Kemet sonrió la broma de su amigo.
—No lo había pensado de ese modo, aunque parece que tergiverses la cuestión para intentar hacerme perdonar.
—De ningún modo. Todos te han perdonado. Y tú has hecho por tu pueblo tanto como hizo el mismo Gul, o más, pues este nunca pudo hacer nada desde aquí. Ya es hora de que pienses en ti.
—Lo haré.
—Recuerda: cuanto más feliz seas, más feliz será tu reino. No tergiverso nada. Piensa en el pueblo de Gul, en el de Keops y el de Snefru.
—Tienes razón.
Se abrazaron. Caminaron durante un rato sin hablar. Kemet guardó silencio, y su amigo le dejó solo con sus pensamientos.
Al fin, encontró que quizás sí era posible que Gul le perdonara después de todo. Miró a su amigo.
—Puede que no llegues a ser tan famoso como Hemiunu, ni como Imhotep, pero sin duda eres más sabio que ellos. Si alguien mereciera la divinidad, serías tú.
Mehi miró hacia la casa que él le había regalado.
—Ya la tengo, amigo mío. Ya la tengo. No quiero más.
Kemet rio entre dientes.
—No obstante, y aunque no quiera el secreto, sí hay algo que podrías hacer por mí, amén de construir templos y casas.
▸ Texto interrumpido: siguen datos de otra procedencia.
(* ===== verification/Kheap.v ===== *)
(** The kernel heap: kernel/mm/kheap.c.

    Block headers live in RAM in front of their payload, linked through
    physical pointers; a [heap_block_t *] is the address of the header and its
    fields are the six 64-bit words from there on.  The heap's own globals are
    a record next to the machine state. *)

From S2P Require Import Prelude.
From S2P Require Import PageAlloc.
From S2P Require Import Pmm.
From S2P Require Import Vmm.
Open Scope arm.

Definition KHEAP_ALIGN : Z := 16.
Definition KHEAP_MIN_SPLIT : Z := 32.
Definition KHEAP_MAGIC : Z := 0x4B484541504F4B21.

(** ** heap_block_t *)

Definition b_magic (ram : gmap Z Z) (b : Z) : Z := rd64 ram b.
Definition b_size (ram : gmap Z Z) (b : Z) : Z := rd64 ram (b + 8).
Definition b_free (ram : gmap Z Z) (b : Z) : Z := rd64 ram (b + 16).
Definition b_next (ram : gmap Z Z) (b : Z) : Z := rd64 ram (b + 24).
Definition b_prev (ram : gmap Z Z) (b : Z) : Z := rd64 ram (b + 32).
Definition b_arena (ram : gmap Z Z) (b : Z) : Z := rd64 ram (b + 40).

Record kheap (A : Type) := Kheap {
  hp : mach A;
  g_heap_head : Z;
  g_heap_tail : Z;
  g_heap_total_bytes : Z;
  g_next_arena_id : Z }.
Arguments Kheap {A} _ _ _ _ _.
Arguments hp {A} _.
Arguments g_heap_head {A} _.
Arguments g_heap_tail {A} _.
Arguments g_heap_total_bytes {A} _.
Arguments g_next_arena_id {A} _.
(** Releasing the pages of one more owned region. *)
Lemma free_backing p st L k r (F : Z -> Prop) st1 :
  frames_inv p st L -> live p !! k = Some r -> owned r = true -> freed st F st1 ->
  freed st (fun a => F a \/ backs r a)
    (if r_end r >? r_start r then free_page_range (r_paddr r) (r_end r - r_start r) st1 else st1).
Proof.
  intros Hv Hk Ho (Hp1 & Hr1 & Hm1 & Ha1).
  pose proof (fi_owned _ _ _ Hv _ _ Hk Ho) as Hor.
  destruct (rw_range _ (fi_regions _ _ _ Hv) _ _ Hk) as [Hrg1 Hrg2].
  destruct (rf_align _ _ _ Hor) as (Hsm & Hpm). pose proof (rf_phys _ _ _ Hor) as Hph.
  unfold region_size in *.
  destruct (r_end r >? r_start r) eqn:Hgt; b2p; [|lia].
  assert (E : r_end r - r_start r = (r_end r - r_start r) / 4096 * 4096) by (Z.div_mod_to_equations; lia).
  rewrite E. destruct (free_page_range_spec (r_paddr r) ((r_end r - r_start r) / 4096) st1)
    as (Hp2 & Hr2 & Hm2 & Ha2); auto; try lia; try (Z.div_mod_to_equations; lia).
  { intros i Hi. rewrite Hm1. apply (rf_pages _ _ _ Hor). unfold backs, region_size.
    rewrite Z.mod_add by lia. split; [done|]. Z.div_mod_to_equations. lia. }
  split_and!; auto; [congruence|intros q; by rewrite Hm2|].
  intros q. rewrite Ha2, Ha1. unfold backs, region_size. split.
  - intros [[?|?]|(i & Hi & ->)]; auto. right. right. rewrite Z.mod_add by lia. split; [done|].
    Z.div_mod_to_equations. lia.
  - intros [?|[?|[Hq1 Hq2]]]; auto. right. apply in_run_page; [done..|]. unfold in_run.
    rewrite <- E. lia.
Qed.

(** The array after the loop has treated the entries below [n]. *)
Definition disowned_below p (n : Z) (rs : list process_user_region) : Prop :=
  length rs = 8%nat /\
  forall k, rs !! k = if Z.of_nat k <? n then disowned <$> (user_regions p !! k) else user_regions p !! k.

Lemma disowned_below_step p n rs r :
  disowned_below p n rs -> 0 <= n < 8 -> user_regions p !! Z.to_nat n = Some r ->
  disowned_below p (n + 1) (<[Z.to_nat n := disowned r]> rs).
Proof.
  intros [Hl Hk] Hn Hr. split; [by rewrite length_insert|]. intros k.
  destruct (decide (k = Z.to_nat n)) as [->|Hne].
  - rewrite list_lookup_insert_eq by lia.
    destruct (Z.ltb_spec (Z.of_nat (Z.to_nat n)) (n + 1)); [|lia]. by rewrite Hr.
  - rewrite list_lookup_insert_ne by done. rewrite Hk.
    destruct (Z.ltb_spec (Z.of_nat k) n), (Z.ltb_spec (Z.of_nat k) (n + 1)); try done; lia.
Qed.
(* ===== verification/UserCopy.v ===== *)
(** The user boundary: kernel/syscall_helpers.c.

    A system call runs on the address space of the process that made it, so a
    user pointer is dereferenced through the page table in TTBR0.  [user_load]
    and [user_store] are those accesses: [None] is the data abort the
    processor raises when the page is not mapped (or, for a store, is read
    only).  Every function that copies returns [None] when it faults. *)

From S2P Require Import Prelude.
From S2P Require Import PageAlloc.
From S2P Require Import Pmm.
From S2P Require Import Vmm.
From S2P Require Import ProcessRegions.
From S2P Require Import UserVm.
From S2P Require Import Bytes.
Open Scope arm.

Definition ERR_NOENT : Z := -3.
Definition ERR_BADF : Z := -5.
Definition ERR_INVAL : Z := -7.
Definition ERR_AGAIN : Z := -11.
Definition ERR_PERM : Z := -13.

Definition USER_PTE_VALID : Z := Z.shiftl 1 0.
Definition USER_PTE_PAGE : Z := Z.shiftl 1 1.
Definition USER_PTE_AP_USER : Z := Z.shiftl 1 6.
Definition USER_PTE_AP_RO : Z := Z.shiftl 1 7.

Definition PANEL_BOOT_ARGV_MAX_STRINGS : Z := 8.
Definition PANEL_BOOT_ARGV_MAX_BYTES : Z := 256.

Record panel_boot_argv := PanelArgv { av_offsets : list Z; av_bytes_used : Z; av_bytes : list Z }.

(** * Accesses through TTBR0 *)

(** The byte at [a] of its little-endian word. *)
Definition rd8 (m : gmap Z Z) (a : Z) : Z := Z.land (Z.shiftr (rd64 m (a - a mod 8)) (8 * (a mod 8))) 255.

Section Access.
Context {A : Type} `{PageAllocator A}.
Implicit Types (st : mach A).

(** The translation of a virtual address; TTBR0 covers the low 2^48 bytes. *)
Definition translate st (tt v : Z) : option Z :=
  let e := vmm_leaf_entry st tt v in
  if (v <? 2 ^ 48) && (e &? DESC_VALID) && (e &? DESC_PAGE) then Some (vmm_virt_to_phys st tt v) else None.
El constructor le miró con interés.
—Dime.
—He llegado a la conclusión de que el tamaño de las pirámides es proporcional al orgullo desmedido de sus gobernantes.
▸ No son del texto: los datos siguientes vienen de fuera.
(* ===== verification/Ipc.v ===== *)
(** The inter-process message queue: kernel/ipc.c.

    Eight slots hold pending messages with the sequence number of their send;
    receivers take the lowest sequence number addressed to them.  The abstract
    specification is one queue of messages in send order. *)

From S2P Require Import Prelude.
From S2P Require Import Bytes.
Open Scope arm.

Definition IPC_MAX_MESSAGES : Z := 8.
Definition IPC_MAX_MESSAGE_SIZE : Z := 16.

Record ipc_message := Message {
  sender_pid : Z;
  target_pid : Z;
  msg_size : Z;
  data : list Z }.

Record ipc_slot := Slot {
  message : ipc_message;
  sequence : Z;
  slot_used : Z }.

Record ipc := Ipc {
  g_ipc_slots : list ipc_slot;
  g_ipc_next_sequence : Z }.

Definition ipc_copy_payload (dest src : list Z) (size : Z) : list Z :=
  fill_bytes (copy_bytes dest 0 src 0 size) size IPC_MAX_MESSAGE_SIZE 0.

Definition ipc_zero_payload (dest : list Z) : list Z := fill_bytes dest 0 IPC_MAX_MESSAGE_SIZE 0.

Definition ipc_clear_slot (s : ipc_slot) : ipc_slot :=
  Slot (Message 0 0 0 (ipc_zero_payload (data (message s)))) 0 0.

Definition zero_slot : ipc_slot :=
  Slot (Message 0 0 0 (replicate (Z.to_nat IPC_MAX_MESSAGE_SIZE) 0)) 0 0.

(** [g_ipc_slots[i]]. *)
Definition slot_at (q : ipc) (i : Z) : ipc_slot := default zero_slot (g_ipc_slots q !! Z.to_nat i).

Definition set_slot (q : ipc) (i : Z) (s : ipc_slot) : ipc :=
  Ipc (<[Z.to_nat i := s]> (g_ipc_slots q)) (g_ipc_next_sequence q).

Definition ipc_find_free_slot (q : ipc) : option Z :=
  find_range 0 IPC_MAX_MESSAGES (fun i => slot_used (slot_at q i) =? 0).

Definition ipc_find_oldest_target_slot (q : ipc) (target : Z) : option Z :=
  for_range 0 IPC_MAX_MESSAGES (fun i oldest =>
    let s := slot_at q i in
    if (slot_used s =? 0) || negb (target_pid (message s) =? target) then oldest
    else match oldest with
         | None => Some i
         | Some o => if sequence s <? sequence (slot_at q o) then Some i else oldest
         end) None.

Definition ipc_init (q : ipc) : ipc :=
  for_range 0 IPC_MAX_MESSAGES (fun i q => set_slot q i (ipc_clear_slot (slot_at q i)))
    (Ipc (g_ipc_slots q) 1).

Definition ipc_send (q : ipc) (sender target : Z) (payload : option (list Z)) (size : Z) : Z * ipc :=
  match payload with
  | None => (-1, q)
  | Some payload =>
    if (sender =? 0) || (target =? 0) || (size =? 0) || (size >? IPC_MAX_MESSAGE_SIZE) then (-1, q) else
    match ipc_find_free_slot q with
    | Some i =>
        let s := Slot (Message sender target size
                         (ipc_copy_payload (data (message (slot_at q i))) payload size))
                   (g_ipc_next_sequence q) 1 in
        let q := set_slot q i s in
        (0, Ipc (g_ipc_slots q) (u64 (g_ipc_next_sequence q + 1)))
    | None => (-1, q)
    end
  end.

(** [out] is the caller's message object; a null pointer is [None]. *)
Definition ipc_recv (q : ipc) (target : Z) (out : option ipc_message) : Z * option ipc_message * ipc :=
  match out with
  | None => (-1, None, q)
  | Some m =>
    if target =? 0 then (-1, Some m, q) else
    match ipc_find_oldest_target_slot q target with
    | Some i =>
        let s := slot_at q i in
        let m := Message (sender_pid (message s)) (target_pid (message s)) (msg_size (message s))
                   (ipc_copy_payload (data m) (data (message s)) (msg_size (message s))) in
        (0, Some m, set_slot q i (ipc_clear_slot s))
    | None => (-1, Some m, q)
    end
  end.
Mehi sonrió la ocurrencia.
—No lo había pensado, pero es totalmente cierto.
—Así que podríamos ponernos en paz con los dioses en el momento de nuestra entrada a la luz, y de acuerdo con el tamaño razonable de nuestro Ba.
—No te comprendo.
—Construiremos pequeñas pirámides que nos preserven, de acuerdo con la concepción perfecta de la eternidad, aunque, en ningún caso, para alcanzar divinidad alguna. Pirámides que no supongan un empobrecimiento de nuestros recursos, y que puedan levantarse con medios asumibles.
—Me gusta la idea. Es digna de un gran rey.
—Y de su sabio entre los sabios. Tú no la mereces menos.